C’est cette représentation d’une Allemagne matrice des civilisations que reprennent les travaux produits, au cours des années 1930, par les universitaires en vue et par les dignitaires du Parti, alors que les réformes de l’enseignement placent entre 1934 et 1938 la lutte du peuple allemand pour l’existence au cœur des programmes scolaires. Certains tenteront bien de s’élever contre la thèse d’une domination unilatérale des peuples du Nord sur les autres populations allemandes ; mais la liquidation des SA laisse le champ libre à cette vision aristocratique de l’histoire. Plus inattendue est la « lecture ouverte » que le Führer lui-même, passionné d’histoire antique, oppose à l’interprétation germano-centrée de l’histoire des débuts du Reich allemand que cherche à promouvoir Himmler. Lecteur de la Germanie de Tacite, Hitler y trouvait en effet la confirmation de la supériorité culturelle des Grecs et des Romains sur les peuples germains. D’où la nécessité de les rattacher à la race nordique dont les ramifications descendaient ainsi jusqu’aux bords de la Méditerranée.

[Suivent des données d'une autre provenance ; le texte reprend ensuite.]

Definition sched_at (p : pc) : M pc :=
  match p with
  | LoopTest =>                                   (* line 256 *)
      r <- attr is_running ;;
      ret (if r then LockstepGate else Exited)
  | LockstepGate =>                               (* line 259 *)
      f <- attr received_first_imu ;;
      ret (if f then LockstepWait else ClearImu)
  | LockstepWait =>                               (* lines 260-262 *)
      i <- attr received_imu ;;
      r <- attr is_running ;;
      ret (if negb i && r then LockstepWait else ClearImu)
  | ClearImu =>                                   (* line 264 *)
      assign (set_received_imu false) ;;
      ret Poll
  | Poll => poll_enter                            (* line 267 *)
  | PollRecv needs => poll_recv needs
  | HeartbeatCheck =>                             (* line 270 *)
      b <- heartbeat_due ;;
      ret (if b then HeartbeatSend else SensorMsgs)
  | HeartbeatSend =>                              (* line 271 *)
      send_heartbeat Wire.MAV_TYPE_GENERIC ;;
      ret HeartbeatStamp
  | HeartbeatStamp =>                             (* line 272 *)
      t <- time_time ;;
      assign (set_last_heartbeat_sent_time (VFloat t)) ;;
      ret SensorMsgs
  | SensorMsgs =>                                 (* line 275 *)
      send_sensor_msgs ;;
      ret GroundTruth
  | GroundTruth =>                                (* line 278 *)
      send_ground_truth ;;
      ret Control
  | Control =>                                    (* line 283 *)
      handle_control ;;
      ret Sleep
  | Sleep =>                                      (* line 286 *)
      sleep_period ;;
      ret LoopTest
  | Exited => ret Exited
  | Crashed e => ret (Crashed e)
  end.

Definition finished (p : pc) : bool :=
  match p with
  | Exited | Crashed _ => true
  | _ => false
  end.

Definition set_thread (t : Thread) (w : World) : World :=
  set_self (set_update_thread (Some t) (self w)) w.

(** One step of the thread [_update_thread] refers to.  A blocked receive
    leaves the thread where it is; an exception nobody catches ends it. *)
Definition sched_step (w : World) : World :=
  match update_thread (self w) with
  | Some (At p) =>
      match sched_at p w with
      | (Ok p', w') => set_thread (At p') w'
      | (Raise e, w') => set_thread (At (Crashed e)) w'
      | (Hang, _) => w
      end
  | _ => w
  end.

Definition sched_pc (w : World) : option pc :=
  match update_thread (self w) with
  | Some (At p) => Some p
  | _ => None
  end.

(** *** [wait_for_first_hearbeat] (lines 231-248), run by the [i]-th of the
    threads [start_stream] has spawned *)

Fixpoint drop_through_heartbeat (l : list Wire.message) : list Wire.message :=
  match l with
  | [] => []
  | m :: l' => if Wire.is_peer_heartbeat m then l' else drop_through_heartbeat l'
  end.

Definition waiter_step (i : nat) (w : World) : World :=
  match waiters w !! i with
  | Some WaitStart =>                             (* line 238 *)
      set_waiters (<[i := WaitHeartbeat]> (waiters w))
        (set_console (console w ++ [Warn "Waiting for first hearbeat"]) w)
  | Some WaitHeartbeat =>                         (* lines 239-248 *)
      match connection (self w) with
      | None => set_waiters (delete i (waiters w)) w
      | Some _ =>
          if existsb Wire.is_peer_heartbeat (inbox w)
          then
            let o := set_received_first_hearbeat true (self w) in
            let o :=
              match update_thread o with
              | Some NotStarted => set_update_thread (Some (At LoopTest)) o
              | _ => o
              end in
            set_waiters (delete i (waiters w))
              (set_console (console w ++ [Warn "Received first hearbeat"])
                 (set_inbox (drop_through_heartbeat (inbox w))
                    (set_self o w)))
          else set_inbox [] w
      end
  | None => w
  end.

Tous ces débats n’auraient qu’un intérêt historique limité, davantage lié aux dérives d’une propagande désireuse de se doter d’une apparence scientifique, s’ils ne se dessinaient, comme le montre Johann Chapoutot, un parallèle entre la lecture de l’histoire antique et les entreprises militaires du Reich. Aux annexions symboliques des différentes civilisations correspondent les annexions territoriales ultérieures, légitimées par l’idée que le peuple allemand retrouvera ainsi des lieux d’influence ancienne.
La force performative du discours historique
Bien plus qu’une étude sur la place de l’Antiquité dans la représentation du régime nazi, c’est en effet une réflexion sur le pouvoir de l’histoire que propose ici Chapoutot et qui constitue la part sans doute la plus captivante et la plus novatrice de son travail. Lorsqu’en 1941 Hitler compare, alors qu’il s’apprête à envahir la Russie, le sentiment que créent ses paysages désolés à ceux que ressentirent les Romains contemplant la Germanie ; lorsque les idéologues du régime assimilent l’invasion de la Grèce, menée la même année, à une troisième « migration » des peuples du Nord vers le Sud, succédant à celle qui avait vu la fin de l’Empire romain, ils ne se contentent pas de revisiter l’histoire antique, ils sont conduits par elle.
L’histoire va jouer un rôle central dans la représentation que le nouveau régime donne de lui-même : le paradoxe d’un « troisième humanisme » élaboré pour l’occasion illustre toute sa force performative. C’est en effet l’histoire elle-même et, à travers elle, la corporation des historiens qui se trouvent ici interrogées et mises sur la sellette. Les historiens se prêtèrent sans difficulté aux divagations du nouveau régime, là où les spécialistes des langues classiques et quelques philosophes opposèrent parfois une résistance plus durable, même si les prémisses existaient depuis les débuts de la République de Weimar qui contribuèrent à asseoir sans trop de difficultés la férule du nouveau pouvoir sur l’Université. Mais, plus encore, la force performative du discours historique le transforme en redoutable allié d’une idéologie totalitaire dès lors que celle-ci le dépouille de ses instruments critiques. Ce sont ces dangers que met en lumière le travail de Chapoutot. Une fois la réalité historique épurée, une fois l’histoire privée de son fondement scientifique basé sur la validation des faits, rien ne s’oppose plus à la voir réduite au seul pouvoir interprétatif, d’autant plus puissant qu’il se met au service d’une force politique. Elle se réduit alors à n’être plus qu’un simple réservoir de maximes disponibles à tout moment pour l’homme d’État, tandis que la politique se veut l’illustration de l’« histoire en devenir ». Elle cesse d’être le récit d’un passé révolu mais devient le modèle du présent et le moule de l’avenir.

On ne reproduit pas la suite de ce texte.